Our collections include Gaihōzu maps, produced by Imperial Japan in the late 19th and early 20th centuries, which were captured by Allied forces at the end of World War II and distributed to various libraries in the U.S. Carleton has approximately 1,280 sheets of Gaihōzu. There are also Naihōzu maps, which are maps of Japan and its overseas territories, also produced by Imperial Japan and captured by Allied forces. We are currently organizing this collection, which likely includes several hundred sheets. Additionally, our collection holds 70 sheets of maps of Japan created by the Office of Strategic Services (former CIA) during and shortly after World War II, as well as 8 sheets of premodern Japanese maps, with plans to acquire more.

My Role in the Project

My contributions to the Mapping Japan project have been multifaceted.

Metadata Template Creation

We decided to create two separate Omeka sites: one for general purposes and another for student exhibits next year. For our metadata template, we chose Dublin Core due to its widespread acceptance and standardization in metadata practices. Key fields in our template include titles (in English and Japanese), descriptions, call number, creators and contributors, genres, dates, and places shown.

Creating the metadata template was a thoughtful process that involved iterative discussions to identify the most critical properties of the maps. We examined how institutions like the Stanford University Libraries present their Gaihōzu maps and incorporated feedback from Professor Sango on how the template could serve as a gradable assignment in her upcoming class. We debated details such as whether to record B&W/color distinctions and which field to use for physical dimensions. Additionally, we considered the best media for showcasing the digitized maps, evaluating options such as IIIF, the default Omeka settings, or the published Google Drive images.

Creating Sample Site Structures and Wireframes

Designing the website structure was another fascinating part of my work. We analyzed exemplary Omeka S sites, especially those showcasing maps, to learn from their navigation bars, search functions, and more. As a statistics major, I was particularly interested in the data visualization aspect– how to best present all types of data, whether textual, visual, or numerical, in the most accessible way. Collaborating with my colleague, DHA Tonushree, we created engaging slides and pitches for the entire team.

Current Landing Page

Developing the Timeline Showcase

Another significant task was creating a sample timeline object to embed on the site. This timeline showcases maps from different periods, from the Meiji era to post-World War II. After exploring various options, we decided to use TimelineJS, which allows us to customize and embed images and descriptions seamlessly. The timeline offers a compelling historical perspective, and we aim to include a wide range of maps beyond just military and topographical ones, such as those depicting spring areas in Japan.

Sample Timeline

Writing Instructions for Students

I also authored instructions for students who will create items and exhibits for the site next year. This involved finding examples of how to upload images, appropriate citation formats, and what to include in descriptions. This experience required continuous learning, particularly about different types of rights statements and the reuse of historical archives and images.

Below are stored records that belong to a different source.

(* ===== verification/Prelude.v ===== *)
(** * Sawtooth PBFT: a verification of the consensus engine

    The program is the PBFT consensus engine of Hyperledger Sawtooth.  It sits
    beside a validator, which delivers updates (new, valid, invalid and
    committed blocks, messages of other peers) and takes orders (check, commit,
    fail or ignore a block; initialize, summarize and finalize a block;
    broadcast a message).  This development translates the Rust code under
    src/src/ into executable definitions and proves what they do.

    ** Parts and files

    The code, from the bottom up; names are those of the source.

    - Prelude.v: [Result]; [Outcome], the result of code that can panic (or, in
      the model, run out of fuel); the state monad [SM] with Rust's [?] as
      [x ←? e; k]; the u64 operations; the program logic ([wp], [respects],
      [frame], [keeps], [returns]) and its automation.
    - HashSet.v: std's [HashSet], with its order of iteration.
    - MessageType.v, Messages.v: message_type.rs.  Wire.v: the messages of
      protos/pbft_message.proto and the SDK structs the engine reads.
    - Hashing.v: the [Hash] impls of message_extensions.rs and message_type.rs.
    - Errors.v: error.rs, hash.rs.
    - Service.v: the validator's service.
    - Timing.v: timing.rs ([Ticker], [Timeout]).
    - Config.v: config.rs ([load_pbft_config]).
    - NodeState.v: state.rs ([PbftState] and its operations).
    - MessageLog.v: message_log.rs ([PbftLog], the predicates
      [check_prepared] and [check_committable], consensus seals, garbage
      collection, backlog) and what the predicates mean.
    - Sys.v: the state a handler works on: [PbftNode] (service and log) with
      the [PbftState] it borrows.
    - Handlers.v: handlers.rs ([pre_prepare], [commit], [view_change]).
    - Node.v: node.rs ([on_peer_message], [on_block_new], [on_block_valid],
      [on_block_commit], [catchup], [verify_consensus_seal], [build_seal],
      [try_publish], [propose_view_change], [update_membership], ...).
    - Storage.v: storage/ (memory and disk storages, their guards,
      [get_storage]); the trait is the class [Storage], what a client relies on
      the class [StorageLaws].
    - Engine.v: engine.rs ([handle_update], the event loop, [start]).
    - Main.v: main.rs (arguments, log configuration, start and exit codes).
    - Testing.v, NodeTests.v, ComponentTests.v: the tests under
      [#[cfg(test)]], with their mock service, run on the model.

    What is proved about it.

    - Protocol.v: an abstract machine for one PBFT node, each step with the
      guard PBFT puts on it, and its invariants.  NodeFrames.v,
      NodeInvariants.v, Refinement.v, BlockCommit.v: the handlers only take
      its steps.  Safety.v: hence what a node commits and which views it
      enters is justified by its log.  EngineTheorems.v: the same for every
      state the engine reaches, with the persistence of the state and the
      start of the engine.
    - Agreement.v: quorums of 2f+1.  Votes.v: a node broadcasts at most one
      prepare at every height and view.  Origins.v: what a node has stored it
      has broadcast itself, was delivered, or announces a block.  Network.v: the
      free network of engines, in which faulty peers send anything in their own
      name, and the restricted one, in which every peer, faulty or not, signs its
      prepare for a block at a height and view once and no honest peer catches
      up on a sealed block.  In every state the restricted network can reach,
      honest peers agree on the block of a height and view; in the free one they
      need not, since the code counts messages and not their signers
      (NetworkRuns.v), and since votes in a seal can be in any name (Forgery.v).
      Restarts are left out there, and have to be: the log is not persisted, so
      a node that restarts may vote again.  Decisions.v, NetworkCommits.v: what
      honest peers commit at a height and view agrees as well, under the same
      restrictions, if validators carry out commits and find a block valid only
      where it is pre-prepared.  NetworkRuns.v: runs of the restricted network
      without that condition in which two honest peers commit different blocks
      of a height, in two views, and in one view in spite of agreeing logs; a run
      of the free network in which the logs differ as well; and a run of a round
      that ends.
    - Progress.v: a node that gets enough votes and its validator's approval
      finishes the round, in whatever order they come and whatever other votes
      come with them.  RoundSteps.v: so does its engine, iteration by iteration,
      the tickers having nothing to do.  NetworkProgress.v: hence a round ends at
      every honest peer of a network, once its pre-prepare and the votes of the
      honest peers have been delivered, however often faulty peers sign their
      votes, as long as no honest peer catches up.  Stalls.v: unless the pre-prepare came
      before the height began.  ViewChanges.v: a node that gets enough view
      changes enters the next view, if it has proposed the change or has the seal
      it needs to join.
    - Termination.v, Totality.v, TypeSafety.v: the recursion through a node's
      own broadcasts ends, and an engine that is delivered well-typed messages
      does not crash on the next.  Survival.v: nor does it crash on any sequence
      of updates, new blocks, catching up and periodic work included, while the
      settings name enough peers and a period of forced view changes that is not
      zero, and seals have keys that parse and ids that can be printed; and it
      does crash where these conditions fail.
    - Seals.v, SealTheorems.v, CatchUp.v: what a consensus seal shows; a seal
      built by a primary is accepted; catching up.  Forgery.v: what a seal does
      not show, the type and height of its votes and whose key has signed them.
    - NodeTheorems.v, LogTheorems.v, StateTheorems.v: the behaviour of single
      operations on all branches.
    - HashOrders.v: handling peer messages does not depend on the order in
      which hash sets are iterated; the block a node works on after a commit
      does.
    - Runs.v: a run that shows where the code does less than its comments say,
      and further inputs.
    - Fixture.v, Witnesses.v: a concrete environment, and every theorem that
      has hypotheses applied in it.

    ** How the code is modelled

    A method that takes [&mut self] and [&mut PbftState] and returns
    [Result<A, PbftError>] is a [NodeM A]: a function from a [Sys] to an
    outcome and the [Sys] it leaves, which a panic or an error leaves changed
    as far as the method got.  Every index, [unwrap], [expect], [panic!] and
    remainder that can panic does so in the model.  A u64 is an [N] below 2^64;
    arithmetic that overflows panics or wraps as the build's
    [overflow_checks] say, and the theorems hold for both builds.  [usize] is
    64 bits wide.  An [Instant] or a [Duration] is a number of nanoseconds;
    subtracting a later instant gives zero, as std documents since Rust 1.60.

    The order in which a hash set is iterated is arbitrary ([HashOrder]).  The
    validator is arbitrary too: each answer of the service is a function of the
    calls made before, and the state of the service is that list of calls, in
    which broadcasts and commits can be read.  Clock readings, the protobuf
    codec, SHA-2, secp256k1, hex, JSON and the file system are parameters, the
    classes of Wire.v, Service.v and Storage.v; theorems that need their
    documented behaviour assume [CodecLaws], [SerdeLaws] or say it in their
    hypotheses.  Unknown fields of a protobuf message are not represented.

    In the engine the write guard of the state lives for one iteration of the
    loop and is dropped, and the state so written, however the iteration ends
    ([with_guard]).

    ** Fuel

    A node handles its own broadcasts by a nested call of [on_peer_message];
    the model gives that recursion fuel.  Fuel 2 is enough for every message
    and state, and more changes nothing ([Totality.self_sends_end]).  The
    event loop runs over the list of updates it receives.  The test of the
    ticker spins until 100 ms have passed; its fuel, 600, is more than the 500
    clock readings, 0.2 ms apart, that this takes.

    ** Not modelled

    Log output: the macros format only when the level is enabled, so neither
    their text nor a panic while formatting it (the ids of states and blocks
    are cut to six digits) is part of the handlers; [display_state] and
    [display_error] are modelled on their own.  Texts of [InternalError] keep
    their holes.  clap, log4rs, the ZeroMQ driver and the code protoc
    generates are outside the repository.  [version] and [name] of the engine
    return constants of the build. *)

From stdpp Require Export prelude list gmap strings sorting pretty.
From Stdlib Require Export NArith.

Instructions for the “Creator/Agency” Metadata Field

Why This Project Matters

The Mapping Japan project is more than just an academic exercise; it is an effort to diversify Carleton’s curriculum and highlight non-Western items in our library’s Special Collections. By digitizing, annotating, and publicizing these Japanese maps, we aim to create a rich, accessible online exhibit that will serve both current and future students. This project not only preserves historical artifacts but also provides valuable educational resources and opportunities for hands-on digital humanities work.

Conclusion

The Mapping Japan project has been a highlight of my year as a DHA. It has offered me the chance to collaborate with talented individuals, learn new skills, and contribute to a meaningful initiative. As we move forward, I am excited to see how this project will continue to grow and impact both the Carleton community and the broader field of digital humanities.